De Minister heeft op de brieven telkens nog op dezelfde dag dat de brieven intern aan hem waren doorgezonden handgeschreven zijn akkoord verleend.
2.12
Bij brief d.d. 30 maart 2016 (verzonden op 5 april 2016) heeft DIP een nieuw concept Ministeriele Beschikking verzonden aan de Minister in verband met het optierecht van IER op het perceel (verzoekschrift, prod. 4).
2.13
Bij Ministeriele Beschikking d.d. 7 april 2016 is de termijn van het optierecht verlengd met 6 maanden (verzoekschrift, prod. 4). Ten aanzien van de voorwaarden en bepalingen waaronder het optierecht wordt verleend, is in de Ministeriele Beschikking bepaald dat de voorwaarden en bepalingen uit de Ministeriele Beschikking d.d. 7 april 2015 van kracht blijven, behoudens hetgeen in de Ministeriele Beschikking in artikelen I.1 tot en met 4 en 7 is bepaald. In artikel I.1 is met betrekking tot de bestemming bepaald:
“1. Het recht van erfpacht wordt verleend tot verkrijgen van het recht van erfpacht op het aangegeven perceel domeingrond met het doel het bouwen, hebben en exploiteren van een commercieel pand, waarin worden ondergebracht winkels en horecagelegenheden, welk gebouwd zal worden conform de door de Dienst Openbare Werken goedgekeurde bouwtekeningen en af te geven bouwvergunning.
2. Het recht van optie wordt verleend voor de duur van twaalf maanden, aanvangende op 7 oktober 2015 en eindigende op 6 oktober 2016.
3. Voor het hebben van het recht van optie is een bedrag van Afl. 23.220,= (…) verschuldigd, te voldoen binnen een maand na dagtekening van de beschikking. (…)

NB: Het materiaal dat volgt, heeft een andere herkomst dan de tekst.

Lemma run_check_spec {A} lim (t : parse A) : forall u i j Q c,
  good n u i j Q t -> rc_ok n c -> fits i j ->
  lim <= Z.of_nat (length inp) ->
  exists r, run_check inp lim t c = Some r /\
    match r with
    | inl _ => forall s, Budget s i j c -> lim < s + 20
    | inr (a, c') => rc_ok n c' /\ probs c' = probs c /\ buf c <= buf c' /\
        exists u' i' j', Q u' i' j' a /\ fits i' j' /\ forall s, Budget s i j c -> Budget s i' j' c'
    end.
Proof.
  induction t as [a|p k IH|k IH|]; intros u i j Q c Hg Hok Hf Hl; cbn [good run_check] in *; [..|done].
  - eexists. split; [done|]. cbn. split_and!; [done|done|lia|]. by exists u, i, j.
  - destruct Hg as (Hp & Hu & Hf' & Hk).
    destruct (rd_Some (probs c) p) as [x Hx]; [pose proof (proj1 (ok_probs _ Hok)); lia|]. rewrite Hx. opt.
    destruct (NORMALIZE_CHECK_spec lim c Hl Hok)
      as [(-> & Hlt & Hend)|(c1 & -> & Hok1 & Hnorm & Hp1 & _ & Hc1)]; opt.
    { eexists. split; [done|]. intros s Hb. pose proof (budget_shift _ _ _ _ Hb Hf Hlt).
      pose proof (ok_range _ Hok). lia. }
    rewrite <-Hp1 in Hx. pose proof (proj2 (ok_probs _ Hok1) _ _ (proj2 Hp) Hx) as Hxo.
    pose proof (ok_range _ Hok1) as Hr1. pose proof (ok_code _ Hok1) as Hk1.
    destruct (bound_split c1 x Hnorm) as (H1 & H2 & H3 & H4); [lia|done|].
    assert (forall b c2, rc_ok n c2 -> probs c2 = probs c1 -> buf c2 = buf c1 ->
      range c1 <= 67 * range c2 ->
      exists r, run_check inp lim (k b) c2 = Some r /\
        match r with
        | inl _ => forall s, Budget s i j c -> lim < s + 20
        | inr (a, c') => rc_ok n c' /\ probs c' = probs c /\ buf c <= buf c' /\
            exists u' i' j', Q u' i' j' a /\ fits i' j' /\
              forall s, Budget s i j c -> Budget s i' j' c'
        end) as Hnext.
    { intros b c2 Hok2 Hp2 Hb2 Hr2.
      destruct (IH b _ _ _ _ c2 (Hk b)) as (r & Hrun & Hr); try done.
      exists r. split; [done|]. assert (forall s, Budget s i j c -> Budget s (S i) j c2) as Hbud.
      { intros s Hb. apply (budget_bit _ _ _ c1); [by apply (budget_normalize _ _ _ c)|done|done]. }
      destruct r as [|[a c']]; [by auto|].
      destruct Hr as (Hok' & Hp' & Hb' & u' & i' & j' & HQ & Hf2 & Hbud').
      split_and!; [done|congruence|destruct Hc1 as [->|]; lia|].
      exists u', i', j'. auto. }
    destruct (Z.ltb_spec (code c1) (bound_of c1 x)) as [Hlt|Hge]; apply Hnext; try done.
    + apply set_range_ok; [done|lia|lia].
    + unfold wrap. rewrite !Z.mod_small by lia. apply set_range_ok; [done|lia|lia].
    + cbn. unfold wrap. rewrite Z.mod_small by lia. done.
  - destruct Hg as (Hf' & Hk).
    destruct (NORMALIZE_CHECK_spec lim c Hl Hok)
      as [(-> & Hlt & Hend)|(c1 & -> & Hok1 & Hnorm & Hp1 & _ & Hc1)]; opt.
    { eexists. split; [done|]. intros s Hb. pose proof (budget_shift _ _ _ _ Hb Hf Hlt).
      pose proof (ok_range _ Hok). lia. }
    destruct (direct_real c1) as [t c2] eqn:Hd.
    destruct (direct_real_ok _ _ _ Hok1 Hnorm Hd) as (Hok2 & Hb2 & Hp2 & Hr2 & Ht & ->). cbn [fst].
    destruct (IH t _ _ _ _ c2 (Hk t Ht)) as (r & Hrun & Hr); try done.
    exists r. split; [done|]. assert (forall s, Budget s i j c -> Budget s i (S j) c2) as Hbud.
    { intros s Hb. apply (budget_direct _ _ _ c1); [by apply (budget_normalize _ _ _ c)|done|done]. }
    destruct r as [|[a c']]; [by auto|].
    destruct Hr as (Hok' & Hp' & Hb' & u' & i' & j' & HQ & Hf2 & Hbud').
    split_and!; [done|congruence|destruct Hc1 as [->|]; lia|].
    exists u', i', j'. auto.
Qed.

(** ** The two readers agree

    [rel u]: the same coder, and probabilities that differ at most at the
    indices [u] already used. *)
Definition rel (u : list Z) (c d : rc) : Prop :=
  range c = range d /\ code c = code d /\ buf c = buf d /\
  length (probs c) = length (probs d) /\
  forall p, p ∉ u -> rd (probs c) p = rd (probs d) p.

Lemma NORMALIZE_inv c c' :
  rc_ok n c -> NORMALIZE inp c = Some c' -> rc_ok n c' /\ normalized c' /\ probs c' = probs c.
Proof.
  intros Hok. unfold NORMALIZE. change kTopValue with (2 ^ 24).
  destruct (Z.ltb_spec (range c) (2 ^ 24)) as [Hlt|Hge].
  - destruct (rd inp (buf c)) as [b|] eqn:Hrd; [|done]. cbn. intros [= <-].
    destruct (shift_in_ok b c Hok Hlt) as (H1 & H2 & _); [|done].
    exact (rd_Forall _ _ _ _ inp_bytes Hrd).
  - intros [= <-]. done.
Qed.

Lemma NORMALIZE_rel u c d d' :
  rel u c d -> NORMALIZE inp d = Some d' -> exists c', NORMALIZE inp c = Some c' /\ rel u c' d'.
Proof.
  intros (Hr & Hk & Hb & Hl & Hp). unfold NORMALIZE. rewrite Hr, Hb.
  destruct (range d <? kTopValue).
  - destruct (rd inp (buf d)) as [b|]; [|done]. cbn. intros [= <-]. eexists. split; [done|].
    unfold rel, shift_in. cbn. by rewrite Hr, Hk, Hb.
  - intros [= <-]. by exists c.
Qed.

Lemma run_check_run {A B} (f : A -> B -> Prop) lim (td : parse A) : forall (tr : parse B) u i j Q c d a d',
  shape f td tr -> good n u i j Q tr -> rel u c d -> rc_ok n c ->
  run_check inp lim td d = Some (inr (a, d')) -> lim <= Z.of_nat (length inp) ->
  exists b c', run inp tr c = Some (b, c') /\ f a b /\ rc_ok n c' /\
    length (probs c') = length (probs c) /\ exists u' i' j', Q u' i' j' b /\ rel u' c' d'.
Proof.
  induction td as [a0|p k IH|k IH|]; intros [b0|p' k'|k'|] u i j Q c d a d' Hs Hg Hrel Hok Hrun Hl;
    cbn [shape good run run_check] in *; try done.
  - injection Hrun as <- <-. exists b0, c. split_and!; try done. by exists u, i, j.
  - destruct Hs as [-> Hs]. destruct Hg as (Hp & Hu & Hf' & Hk).
    pose proof Hrel as (_ & _ & _ & _ & Hpr). rewrite (Hpr p' Hu).
    destruct (rd (probs d) p') as [x|] eqn:Hx; [|done]. cbn [mbind option_bind] in *.
    destruct (NORMALIZE_CHECK inp lim d) as [[[]|d1]|] eqn:Hn; cbn [mbind option_bind] in Hrun; try done.
    apply NORMALIZE_CHECK_inr in Hn as Hnd. destruct (NORMALIZE_rel u c d d1 Hrel Hnd) as (c1 & Hc1 & Hrel1).
    rewrite Hc1. cbn [mbind option_bind].
    destruct (NORMALIZE_inv c c1 Hok Hc1) as (Hok1 & Hnorm & Hp1).
    assert (rd (probs c1) p' = Some x) as Hx1 by (rewrite Hp1, (Hpr p' Hu); exact Hx).
    pose proof Hrel1 as (Hr1 & Hk1 & Hb1 & Hl1 & Hpr1).
    assert (bound_of d1 x = bound_of c1 x) as Hbd by (unfold bound_of; by rewrite Hr1).
    assert (forall b c2 d2, rc_ok n c2 -> length (probs c2) = length (probs c1) ->
      (forall q, q <> p' -> rd (probs c2) q = rd (probs c1) q) -> probs d2 = probs d1 ->
      range c2 = range d2 -> code c2 = code d2 -> buf c2 = buf d2 ->
      run_check inp lim (k b) d2 = Some (inr (a, d')) ->
      exists b' c', run inp (k' b) c2 = Some (b', c') /\ f a b' /\ rc_ok n c' /\
        length (probs c') = length (probs c) /\ exists u' i' j', Q u' i' j' b' /\ rel u' c' d')
      as Hnext.
    { intros b c2 d2 Hok2 Hl2 Hq2 Hpd Hr2 Hk2 Hb2 Hrun2.
      destruct (IH b (k' b) (p' :: u) (S i) j Q c2 d2 a d') as (b' & c' & H1 & H2 & H3 & H4 & H5); try done.
      - split_and!; try done; [congruence|]. intros q Hq. apply not_elem_of_cons in Hq as [Hqp Hqu].
        by rewrite Hq2, Hpd, Hpr1.
      - exists b', c'. split_and!; try done. congruence. }
    rewrite Hbd, <-Hk1 in Hrun. pose proof (rd_range _ _ _ Hx1).
    destruct (Z.ltb_spec (code c1) (bound_of c1 x)) as [Hlt|Hge].
    + destruct (UPDATE_0_ok p' x c1 Hok1 Hnorm (proj2 Hp) Hx1) as (c2 & -> & Hok2 & Hr2 & Hk2 & Hb2 & Hp2).
      cbn [mbind option_bind].
      apply (Hnext false c2 (set_range (bound_of c1 x) (code c1) d1)); cbn; try done; try congruence.
      * by rewrite Hp2, length_insert.
      * intros q Hq. rewrite Hp2. apply rd_insert_ne; [lia|congruence].
    + destruct (UPDATE_1_ok p' x c1 Hok1 Hnorm (proj2 Hp) Hx1 Hge) as (c2 & -> & Hok2 & Hr2 & Hk2 & Hb2 & Hp2).
      cbn [mbind option_bind]. pose proof (ok_range _ Hok2). pose proof (ok_code _ Hok2).
      apply (Hnext true c2 (set_range (u32 (range d1 - bound_of c1 x))
                              (u32 (code c1 - bound_of c1 x)) d1)); cbn; try done; try congruence.
      * by rewrite Hp2, length_insert.
      * intros q Hq. rewrite Hp2. apply rd_insert_ne; [lia|congruence].
      * rewrite <-Hr1, <-Hr2. symmetry. apply wrap_small; unfold in_width; lia.
      * rewrite <-Hk2. symmetry. apply wrap_small; unfold in_width; lia.
  - destruct Hg as (Hf' & Hk).
    destruct (NORMALIZE_CHECK inp lim d) as [[[]|d1]|] eqn:Hn; cbn [mbind option_bind] in Hrun; try done.
    apply NORMALIZE_CHECK_inr in Hn as Hnd. destruct (NORMALIZE_rel u c d d1 Hrel Hnd) as (c1 & Hc1 & Hrel1).
    rewrite Hc1. cbn [mbind option_bind].
    destruct (NORMALIZE_inv c c1 Hok Hc1) as (Hok1 & Hnorm & Hp1).
    destruct (direct_real c1) as [t c2] eqn:Hd.
    destruct (direct_real_ok _ _ _ Hok1 Hnorm Hd) as (Hok2 & Hb2 & Hp2 & Hr2 & Ht & Hdum).
    pose proof Hrel1 as (Hr1 & Hk1 & Hb1 & Hl1 & Hpr1).
    assert (fst (direct_real d1) = t) as Htd.
    { apply (f_equal fst) in Hd. cbn in Hd. rewrite <-Hd. unfold direct_real. cbn.
      by rewrite Hr1, Hk1. }
    rewrite Htd in Hrun.
    destruct (IH t (k' t) u i (S j) Q c2 (direct_dummy d1) a d')
      as (b' & c' & H1 & H2 & H3 & H4 & H5); try done; [by apply Hk| |].
    + rewrite <-Hdum. unfold rel, direct_dummy. cbn. rewrite Hr1, Hk1. by split_and!.
    + exists b', c'. split_and!; try done. congruence.
Qed.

4. Binnen de optietermijn dient het volgende ter goedkeuring aan de minister van Ruimtelijke Ontwikkeling, Infrastructuur en Integratie te worden overgelegd:
a. een bebouwingsplan van het project verdeeld over het terrein (lay-out plan);
b. gedetailleerde bouwtekeningen die benodigd zijn voor de aanvraag van een bouwvergunning waaruit o.a. moet blijken dat het desbetreffende project in de omgeving past, een en ander in overleg met de Dienst Openbare Werken;
c. een haalbaarheidsstudie (feasibility study) van het project;
(…)
h. een Environmental Impact Assesment (EIA), op te stellen door een erkend en ervaren adviesbureau, zoveel mogelijk in overleg met lokale deskundigen en milieugroepen. (..)”
2.14
In de Ministeriele Beschikking d.d. 7 april 2015 waren, onder meer, de volgende voorwaarden opgenomen:
“4. (…)
De EIA dient de volgende onderwerpen te adresseren:
  • de topografie en geologie van het terrein en directe omgeving;
  • het grondwater- en waterloopkundig onderzoek, en het mogelijke effect van het project op de regenwaterafvoer. Oplossingen ter zake dienen in nauw overleg en met de goedkeuring van de Dienst Openbare Werken te worden gezocht en geïmplementeerd;
  • de esthetica van het beoogde project;
  • water-, bodem- en luchtvervuiling;
  • het mogelijke effect van het project op de ecologie ter plaatse;
  • de mogelijke windeffecten die veroorzaakt kunnen worden door de gebouwen.
(…)”
2.15
Op 24 mei 2016 heeft RBC Royal Bank aan het Land c.q. DIP het volgende bericht (cva, prod. VII):
“(…) Wij hebben van de UBO van Island Estates Realty N.V., begrepen dat het bovengenoemde terrein zal worden aangewend voor het bouwen, hebben en exploiteren van een commercieel pand, waarin worden ondergebracht winkels en horecagelegenheden, waarvan de constructiekosten worden geschat op AWG 2,100,000.= en dat deze constructie voornamelijk uit eigen vermogen zal worden gefinancierd. Wij hebben in overleg met UBO geverifieerd dat zij over voldoende eigen vermogen beschikt om zulks te doen. (…)”
2.16
Het adviesbureau ‘ACE Firm Engineering’ (hierna: ACE) heeft op 13 juli 2016 een Environmental Study (hierna: het EIA) met betrekking tot het perceel uitgebracht (verzoekschrift, prod. 5).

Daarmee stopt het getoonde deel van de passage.